Saved data entries:
Lemma in_loop_session s ch h c : in_loop s ch h c → in_session s h c.
Proof.
  intros [Hp Hc]. split; [congruence|]. destruct c; try done; try (by intros ? [= <-]).
  { by rewrite Hc. }
  destruct Hc as (-> & -> & ?). by split_and!; [| |exists ch|].
Qed.
End Logic.

(** ** Automation *)

Ltac gwp_step :=
  match goal with
  | |- gwp _ _ (gcall _) _ => split; [|intros ?; cbn [gwp]]
  | |- gwp _ _ (gstamp _) _ => apply gwp_stamp; [|intros ?]
  | |- gwp _ _ (gtry _ _) _ => apply gwp_try
  | |- gwp _ _ (_ <$> _) _ => apply gwp_fmap
  | |- gwp _ _ (_ ≫= _) _ => apply gwp_bind
  | |- gwp _ _ (mret _) _ => cbn [gwp mret gproc_ret]
  | |- gwp _ _ (GRet _) _ => cbn [gwp]
  | |- gwp _ _ (if ?b then _ else _) _ => destruct b eqn:?
  | |- gwp _ _ (match ?x with _ => _ end) _ => destruct x eqn:?
  | |- match ?x with Ok _ => _ | Err _ => _ end => destruct x eqn:?
  | |- gwp _ _ (let _ := _ in _) _ => cbv zeta
  end.
Ltac gwp_go := repeat gwp_step.

(** ** The programs follow it *)

Section Programs.
Context {js : JsonbInventory} {ajson : AgentJson} {ent : Entropy} {b64 : Base64} {disp : UuidDisplay}
  {uparse : UuidParse} {kind : UuidKind}.
Context (configured : GatewayService.t → bool).

Ltac entered := repeat first [apply made_now | apply made_before].

(** A handshake that establishes a session has redeemed a credential for its Endpoint and
    sent the session identity it drew. *)
Lemma handshake_ok h :
  gwp shaking h handshake (λ h' r, stage h' = stage h ∧
    ∀ s, r = Some (Ok (HandshakeOutcome.Established s)) → authentic h' s).
Proof.
  unfold handshake, handle_text, handle_auth_request, reject, write_frame. gwp_go; try done.
  all: try (split; [done|]; by intros ? [=]).
  match goal with H : (if ?sent then _ else _) = Ok _ |- _ => destruct sent; [|done] end.
  split; [done|]. intros ? [= <-]. split_and!.
  - eexists _, _, _. entered.
  - unfold generated. entered.
  - eexists. split; [entered|]. done.
Qed.

(** A session's loop. *)
Section Loop.
Context (s : AuthenticatedSession) (ch : nat).
#[local] Abbreviation present h := (stage h = Stage.Present ch).
#[local] Abbreviation stays := (λ (h : CallHistory) _, present h).

Ltac neutral := by split.

Lemma protocol_error_ok h id : present h → gwp (in_loop s ch) h (send_protocol_error id) stays.
Proof. intros Hp. unfold send_protocol_error, write_frame. gwp_go; try done; neutral. Qed.

Lemma silent_ok {A} h (r : result JobError.t A) f :
  present h → (∀ a, r = Ok a → gwp (in_loop s ch) h (f a) stays) →
  gwp (in_loop s ch) h (silent r f) stays.
Proof. intros Hp Hf. unfold silent. destruct r as [a|[]]; [by apply Hf|done..]. Qed.

Lemma required_ok h (service : GatewayService.t) (Q : CallHistory → result AgentGatewayError.t () → Prop) :
  (∀ r, Q h r) → gwp (in_loop s ch) h (required configured service) Q.
Proof. intros HQ. apply HQ. Qed.

Lemma rebind_ok h a r :
  present h → (still_running (Ok r) → supported h (as_endpoint_id s) a) →
  gwp (in_loop s ch) h (rebind (as_endpoint_id s) (as_session_id s) a r) stays.
Proof.
  intros Hp Hs. unfold rebind. destruct r as [applied| |]; [|done..].
  destruct (ap_terminal applied) eqn:Ht; [done|]. cbn [negb]. gwp_go; [|done].
  split; [done|]. split_and!; [done..|]. apply Hs. by exists applied.
Qed.

Ltac handler :=
  gwp_go; try done; try neutral; try (by apply protocol_error_ok);
  try (apply silent_ok; [done|intros ? ->; try done]).

Lemma action_ack_ok h m :
  present h → gwp (in_loop s ch) h
    (handle_action_ack configured (as_endpoint_id s) (as_session_id s) m) stays.
Proof.
  intros Hp. unfold handle_action_ack. gwp_go; [by apply protocol_error_ok|].
  apply required_ok. intros [?|?]; [|done]. gwp_go; [neutral|]. apply silent_ok; [done|].
  intros r Hr. apply rebind_ok; [done|]. intros Hs. eexists. split; [rewrite <-Hr in Hs; exact Hs|].
  left. eexists. entered.
Qed.

Lemma simulated_result_ok h id r :
  present h → gwp (in_loop s ch) h
    (apply_simulated_result configured (as_endpoint_id s) id r) stays.
Proof.
  intros Hp. unfold apply_simulated_result. gwp_go; try done; try (by apply protocol_error_ok).
  all: apply required_ok; intros [?|?]; [|done]; handler.
Qed.

Lemma action_result_ok h m :
  present h → gwp (in_loop s ch) h (handle_action_result configured (as_endpoint_id s) m) stays.
Proof.
  intros Hp. unfold handle_action_result. handler; try (by apply simulated_result_ok).
  all: case_match; [done|by apply protocol_error_ok].
Qed.

Lemma generic_cancel_ack_ok h a ev :
  present h → gwp (in_loop s ch) h
    (apply_generic_cancel_ack configured a (as_endpoint_id s) ev) stays.
Proof.
  intros Hp. unfold apply_generic_cancel_ack. gwp_go. apply required_ok. intros [?|?]; [|done].
  handler.
Qed.

Lemma cancel_ack_ok h m :
  present h → gwp (in_loop s ch) h (handle_cancel_ack configured (as_endpoint_id s) m) stays.
Proof.
  intros Hp. unfold handle_cancel_ack. handler; try (by apply generic_cancel_ack_ok).
  destruct a1; [done|by apply generic_cancel_ack_ok].
Qed.

Lemma generic_status_report_ok h a ev :
  present h → gwp (in_loop s ch) h
    (apply_generic_status_report configured a (as_endpoint_id s) ev) stays.
Proof.
  intros Hp. unfold apply_generic_status_report. gwp_go. apply required_ok. intros [?|?]; [|done].
  handler.
Qed.

Lemma reconcile_status_report_ok h r :
  present h → gwp (in_loop s ch) h
    (reconcile_status_report configured (as_endpoint_id s) (as_session_id s) r) stays.
Proof.
  intros Hp. unfold reconcile_status_report. gwp_go. apply required_ok. intros [?|?]; [|done].
  gwp_go; [neutral|]. apply silent_ok; [done|]. intros r' Hr. apply rebind_ok; [done|].
  intros Hs. eexists. split; [rewrite <-Hr in Hs; exact Hs|]. right. eexists. entered.
Qed.

Lemma status_report_ok h m :
  present h → gwp (in_loop s ch) h
    (handle_status_report configured (as_endpoint_id s) (as_session_id s) m) stays.
Proof.
  intros Hp. unfold handle_status_report. handler; try (by apply reconcile_status_report_ok).
  all: destruct a1; [done|by apply generic_status_report_ok].
Qed.

Lemma authorization_request_ok h m :
  present h → gwp (in_loop s ch) h
    (handle_transfer_authorization_request configured (as_endpoint_id s) m) stays.
Proof.
  intros Hp. unfold handle_transfer_authorization_request. gwp_go. apply required_ok.
  intros [?|?]; [|done]. unfold send_transfer_authorization_denied, write_frame. handler.
Qed.

Lemma action_progress_ok h id m :
  present h → gwp (in_loop s ch) h
    (handle_action_progress configured (as_endpoint_id s) id m) stays.
Proof.
  intros Hp. unfold handle_action_progress. gwp_go; [by apply protocol_error_ok|].
  apply required_ok. intros [?|?]; [|done]. handler.
Qed.

Lemma message_ok h fp m :
  present h → gwp (in_loop s ch) h (handle_message configured fp s m) stays.
Proof.
  intros Hp. destruct m; cbn [handle_message]; try (by apply protocol_error_ok); try done.
  - gwp_go. apply required_ok. intros [?|?]; [|done]. gwp_go; try done; neutral.
  - by apply authorization_request_ok.
  - by apply action_ack_ok.
  - by apply action_progress_ok.
  - by apply action_result_ok.
  - by apply cancel_ack_ok.
  - by apply status_report_ok.
Qed.

Lemma turn_ok h fp : present h → gwp (in_loop s ch) h (turn configured fp s ch) stays.
Proof.
  intros Hp. unfold turn, handle_frame, go_on. gwp_go; try done; try neutral.
  all: try (eapply gwp_mono; [|by apply protocol_error_ok]; done).
  eapply gwp_mono; [|by apply message_ok]. done.
Qed.
End Loop.

(** ** Registration and teardown *)

Section Life.
Context (s : AuthenticatedSession).

Lemma start_session_ok h :
  stage h = Stage.Fresh →
  gwp (in_session s) h (start_session configured s) (λ h' ch, stage h' = Stage.Present ch).
Proof.
  intros Hf. unfold start_session. gwp_go; cbn [stage enter advance_stage]; try done.
  all: split; cbn [stage enter advance_stage]; rewrite ?Hf; try done; eauto.
Qed.

(** A session that leaves by its own end has asked what it carried, and has marked it. *)
Definition left_properly (h : CallHistory) : Prop := ∃ r,
  made h (GatewayCall.RelevantAction (as_endpoint_id s) (as_session_id s)) r ∧
  (configured GatewayService.Reconciliation = true → ∀ a, r = Some a → ∃ x,
     made h (GatewayCall.MarkUncertain (as_endpoint_id s) a) x).

#[local] Abbreviation extends h := (λ (h' : CallHistory), ∀ c a, made h c a → made h' c a).

Ltac ended := split; [by (left + (right; left) + (right; right))|split; [congruence|]; by eauto].

Lemma drop_session_ok h ch :
  leaving ch h → gwp (in_end s ch) h (drop_session s ch)
    (λ h' _, stage h' = Stage.Closed ch ∧ extends h h').
Proof.
  intros Hl. unfold drop_session.
  destruct Hl as [Hst|[Hst|Hst]]; gwp_go; unfold in_end, leaving, in_session;
    cbn [stage enter advance_stage]; rewrite ?Hst; try (by split_and!; eauto).
  all: split; [done|]; intros c x Hx; by entered.
Qed.

Lemma reconcile_ok h ch :
  stage h = Stage.Gone ch →
  gwp (in_end s ch) h (reconcile_on_session_start (as_endpoint_id s))
    (λ h' _, stage h' = Stage.Gone ch ∧ extends h h').
Proof.
  intros Hg. unfold reconcile_on_session_start, send. gwp_go; unfold in_end, leaving, in_session;
    cbn [stage enter advance_stage]; rewrite ?Hg; try (by split_and!; eauto).
  { split_and!; [by auto|done|eexists; entered]. }
  all: split; [done|]; intros c x Hx; by entered.
Qed.

Lemma end_session_ok h ch :
  stage h = Stage.Present ch →
  gwp (in_end s ch) h (end_session configured s ch)
    (λ h' _, stage h' = Stage.Closed ch ∧ left_properly h').
Proof.
  intros Hst. unfold end_session. gwp_go; unfold in_end, leaving, in_session;
    cbn [stage enter advance_stage]; rewrite ?Hst; try (by split_and!; eauto).
  - split_and!; [by auto|done..|]. unfold captured. entered.
  - eapply gwp_mono; [|apply reconcile_ok; cbn [stage enter advance_stage]; by rewrite Hst].
    intros h1 _ [Hg Hx1]. eapply gwp_mono; [|apply drop_session_ok; by right; right].
    intros h2 _ [Hcl Hx2]. split; [done|]. eexists. split; [apply Hx2, Hx1; entered|].
    intros _ a' [= <-]. eexists. apply Hx2, Hx1. entered.
  - eapply gwp_mono; [|apply drop_session_ok; right; right; cbn [stage enter advance_stage]; by rewrite Hst].
    intros h2 _ [Hcl Hx2]. split; [done|]. eexists. split; [apply Hx2; entered|]. congruence.
  - eapply gwp_mono; [|apply drop_session_ok; right; right; cbn [stage enter advance_stage]; by rewrite Hst].
    intros h2 _ [Hcl Hx2]. split; [done|]. eexists. split; [apply Hx2; entered|]. done.
Qed.
End Life.

(** ** Senders *)

Lemma send_ok h e m : gwp sending h (send e m) (λ _ _, True).
Proof. unfold send. gwp_go; try done. eexists. entered. Qed.
Lemma session_start_ok h e : gwp sending h (reconcile_on_session_start e) (λ _ _, True).
Proof. unfold reconcile_on_session_start. gwp_go; try done. eapply gwp_mono; [|apply send_ok]. done. Qed.
Lemma dispatch_message_ok h e attempt r ty version parameters :
  gwp sending h (dispatch_message e attempt r ty version parameters) (λ _ _, True).
Proof. unfold dispatch_message. gwp_go; try done. eapply gwp_mono; [|apply send_ok]. done. Qed.
Lemma transmit_cancel_ok h e a : gwp sending h (transmit_cancel e a) (λ _ _, True).
Proof. unfold transmit_cancel. gwp_go; try done. apply send_ok. Qed.

End Programs.
(* ===== verification/AgentRefinement.v ===== *)
(** * The Agent gateway over the server's services

    The durable state under the gateway is one that the operations of [TransferEvidence]
    reach by themselves, whatever sessions interleave; and what an Agent can learn of
    actions that are not its Endpoint's. *)

From stdpp Require Import prelude gmap strings.
From Stdlib Require Import Strings.Byte NArith ZArith.
From S2P Require Import Prelude.
From S2P Require Import External.
From S2P Require Import Credential.
From S2P Require Import Endpoint.
From S2P Require Import EnrollmentStore.
From S2P Require Import Job.
From S2P Require Import Transfer.
From S2P Require Import Runtime.
From S2P Require Import JobStore.
From S2P Require Import JobServices.
From S2P Require Import JobSpec.
From S2P Require Import JobSafety.
From S2P Require Import TransferAuth.
From S2P Require Import TransferStore.
From S2P Require Import TransferEvidence.
From S2P Require Import TransferSafety.
From S2P Require Import TransferTheorems.
From S2P Require Import TrustedBootstrap.
From S2P Require Import Inventory.
From S2P Require Import WorkerSafety.
From S2P Require Import ServerHistory.
From S2P Require Import AgentProtocol.
From S2P Require Import OutboundSessions.
From S2P Require Import AgentGateway.
From S2P Require Import AgentSystem.
From S2P Require Import AgentFrames.
From S2P Require Import AgentSafety.

Section Refinement.
Context {js : JsonbInventory} {ajson : AgentJson} {b64 : Base64} {sha : Sha256} {ed : Ed25519}
  {ent : Entropy} {chrono : ChronoRange} {disp : UuidDisplay} {uparse : UuidParse}
  {kind : UuidKind} {pg : PgTimestamp}.
Context (configured : GatewayService.t → bool) (runtime_ttl : Duration)
  (accepted_site_keys : AcceptedSiteKeys) (capability_ttl : Duration) (base_url : str).
Implicit Types (w : GatewayWorld) (tw : TransferWorld).
#[local] Abbreviation gateway_step :=
  (gateway_step configured runtime_ttl accepted_site_keys capability_ttl base_url).
#[local] Abbreviation gateway_run :=
  (gateway_run configured runtime_ttl accepted_site_keys capability_ttl base_url).
#[local] Abbreviation exec := (exec runtime_ttl accepted_site_keys capability_ttl base_url).

(** At most one operation of the services, after other draws. *)
Definition at_most_one_op tw (k : nat) tw' (k' : nat) : Prop :=
  tw' = tw ∧ k ≤ k' ∨
  ∃ o k1, in_range o ∧ k ≤ k1 ∧ run_transfer_op tw o k1 = (tw', k').

Lemma one_op tw k o tw' k' :
  in_range o → run_transfer_op tw o k = (tw', k') → at_most_one_op tw k tw' k'.
Proof. intros ? ?. right. by exists o, k. Qed.
Lemma job_op tw k o (world : World) k' :
  (∀ a b c, o ≠ JobOp.Environment a b c) → (∀ c, o ≠ JobOp.Restart c) →
  run_job_op (tw_world tw) o k = (world, k') → at_most_one_op tw k (tw_with_world tw world) k'.
Proof.
  intros He Hr Hrun. apply (one_op _ _ (TransferOp.Job o)); [done|]. cbn [run_transfer_op].
  assert (own_transfers (w_db (tw_world tw)) o = o) as ->.
  { destruct o; try done. by destruct (He endpoints inventory transfers). }
  unfold mbind, gen_bind. rewrite Hrun. unfold restarted.
  destruct o; try done. by destruct (Hr capacities).
Qed.

Lemma sync_op w db k k1 w' k' :
  k ≤ k1 → sync w db k1 = (w', k') → at_most_one_op (gw_transfer w) k (gw_transfer w') k'.
Proof.
  intros Hk. unfold sync, mbind, gen_bind, mret, gen_ret.
  destruct (run_transfer_op _ _ k1) as [tw k2] eqn:Ho. intros [= <- <-]. right.
  eexists _, k1. by split_and!; [|done|exact Ho].
Qed.

Ltac served o :=
  match goal with Hr : mbind _ _ _ = _ |- _ =>
    unfold mbind, gen_bind, mret, gen_ret in Hr;
    match type of Hr with context [match ?g with _ => _ end] =>
      let Hg := fresh "Hg" in destruct g as [r kr] eqn:Hg; injection Hr as <- _ <-;
      apply (job_op _ _ o); [done..|]; cbn [run_job_op]; unfold mbind, gen_bind, mret, gen_ret;
      by rewrite Hg
    end
  end.
Ltac served_transfer o :=
  match goal with Hr : mbind _ _ _ = _ |- _ =>
    unfold mbind, gen_bind, mret, gen_ret in Hr;
    match type of Hr with context [match ?g with _ => _ end] =>
      let Hg := fresh "Hg" in destruct g as [r kr] eqn:Hg; injection Hr as <- _ <-;
      apply (one_op _ _ o); [done|]; cbn [run_transfer_op]; unfold mbind, gen_bind, mret, gen_ret;
      by rewrite Hg
    end
  end.

Lemma gateway_exec_op w e call run k w1 (a : GatewayCall.answer call) k1 :
  exec w e call = Some run → run k = ((w1, a), k1) →
  at_most_one_op (gw_transfer w) k (gw_transfer w1) k1.
Proof.
  intros He Hr. pose proof (exec_draws _ _ _ _ _ _ _ _ He k) as Hk. rewrite Hr in Hk. simpl in Hk.
  destruct call; cbn [AgentSystem.exec] in He.
  all: try (injection He as <-; injection Hr as <- _ _; by left).
  all: try (injection He as <-; injection Hr as <- _; by left).
  - injection He as <-. injection Hr as Hs <-. left. split; [|done].
    assert (w1 = (select w e channel).1) as -> by by rewrite Hs. unfold select.
    destruct (en_command e); [|done]. by destruct (gw_channels w !! channel) as [[[|[m ack] rest] o]|].
  - injection He as <-. unfold mbind, gen_bind, mret, gen_ret in Hr.
    pose proof (enrollment_draws (iv_enroll (gw_enrollment w)) (EnrollOp.Redeem credential (en_now e) runtime_ttl) k) as Hd.
    cbn [run_op] in Hd. unfold mbind, gen_bind, mret, gen_ret in Hd.
    destruct (redeem _ _ _ _ _) as [r kr]. simpl in Hd. destruct (sync _ _ kr) as [w2 k2] eqn:Hs.
    injection Hr as <- _ <-. eapply sync_op; [|exact Hs]; done.
  - injection He as <-. unfold mbind, gen_bind, mret, gen_ret in Hr.
    destruct (sync _ _ k) as [w2 k2] eqn:Hs. injection Hr as <- _ <-. eapply sync_op; [|exact Hs]; done.
  - injection He as <-. unfold mbind, gen_bind, mret, gen_ret in Hr.
    pose proof (record_draws (gw_enrollment w) endpoint_id inventory (en_now e) k) as Hd.
    destruct (record_inventory _ _ _ _ _) as [r kr]. simpl in Hd. destruct (sync _ _ kr) as [w2 k2] eqn:Hs.
    injection Hr as <- _ <-. eapply sync_op; [|exact Hs]; done.
  - injection He as <-. served (JobOp.Evidence action_id endpoint_id e0 (en_now e)).
  - injection He as <-. served_transfer (TransferOp.TransferResult action_id endpoint_id d (en_now e)).
  - injection He as <-. served_transfer (TransferOp.TransferCancelAck action_id endpoint_id e0 (en_now e)).
  - injection He as <-. served_transfer (TransferOp.TransferStatusCancelled action_id endpoint_id (en_now e)).
  - injection He as <-. served_transfer (TransferOp.TransferStatusFailed action_id endpoint_id (en_now e)).
  - injection He as <-. served (JobOp.CancelAck action_id endpoint_id e0 (en_now e)).
  - injection He as <-. served (JobOp.StatusReport action_id endpoint_id e0 (en_now e)).
  - injection He as <-.
    served_transfer (TransferOp.Issue capability_ttl base_url (en_now e) endpoint_id action_id
      transfer_id proof_public_key).
  - injection He as <-. injection Hr as <- _ <-.
    by apply (job_op _ _ (JobOp.SessionRegistered endpoint_id session_id)).
  - injection He as <-. injection Hr as <- _ <-.
    by apply (job_op _ _ (JobOp.SessionClosed endpoint_id session_id)).
  - destruct (bind_dispatch_relevant_session _ _ _ _) as [d' r]. injection He as <-.
    injection Hr as <- _ <-. by left.
  - destruct (service_mark_endpoint_uncertain _ _ _) as [world r] eqn:Hm. injection He as <-.
    injection Hr as <- _ <-. apply (job_op _ _ (JobOp.MarkUncertain endpoint_id action_id)); [done..|].
    cbn [run_job_op]. by rewrite Hm.
  - destruct (Registry.register _ _ _) as [registry r] eqn:Hreg. injection He as <-.
    injection Hr as <- _ <-.
    apply (job_op _ _ (JobOp.Dispatch {| at_id := attempt_id; at_job_step_id := attempt_id;
      at_action_id := attempt_id; at_state := AttemptState.Dispatched |} reservation true)); [done..|].
    cbn [run_job_op]. unfold service_dispatch. simpl. unfold mret, gen_ret. f_equal.
    unfold Registry.register in *. case_match; simplify_eq/=; [|done]. by destruct (tw_world _).
  - destruct (resolve _ _ _) as [d' r]. injection He as <-. injection Hr as <- _ <-. by left.
  - destruct (enqueue w channel m) as [[w2 r]|] eqn:Hen; [|done]. injection He as <-.
    injection Hr as -> _ <-. left. split; [|done]. revert Hen. unfold enqueue.
    repeat case_match; by intros [= <- _].
  - destruct (gw_acks w !! ack) as [[ach [r|]]|]; [|done..]. injection He as <-.
    injection Hr as <- _ <-. by left.
Qed.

Task description: Determine the number of lines in the data above that hold "Ltac", and reply with that number alone.

Answer space: 8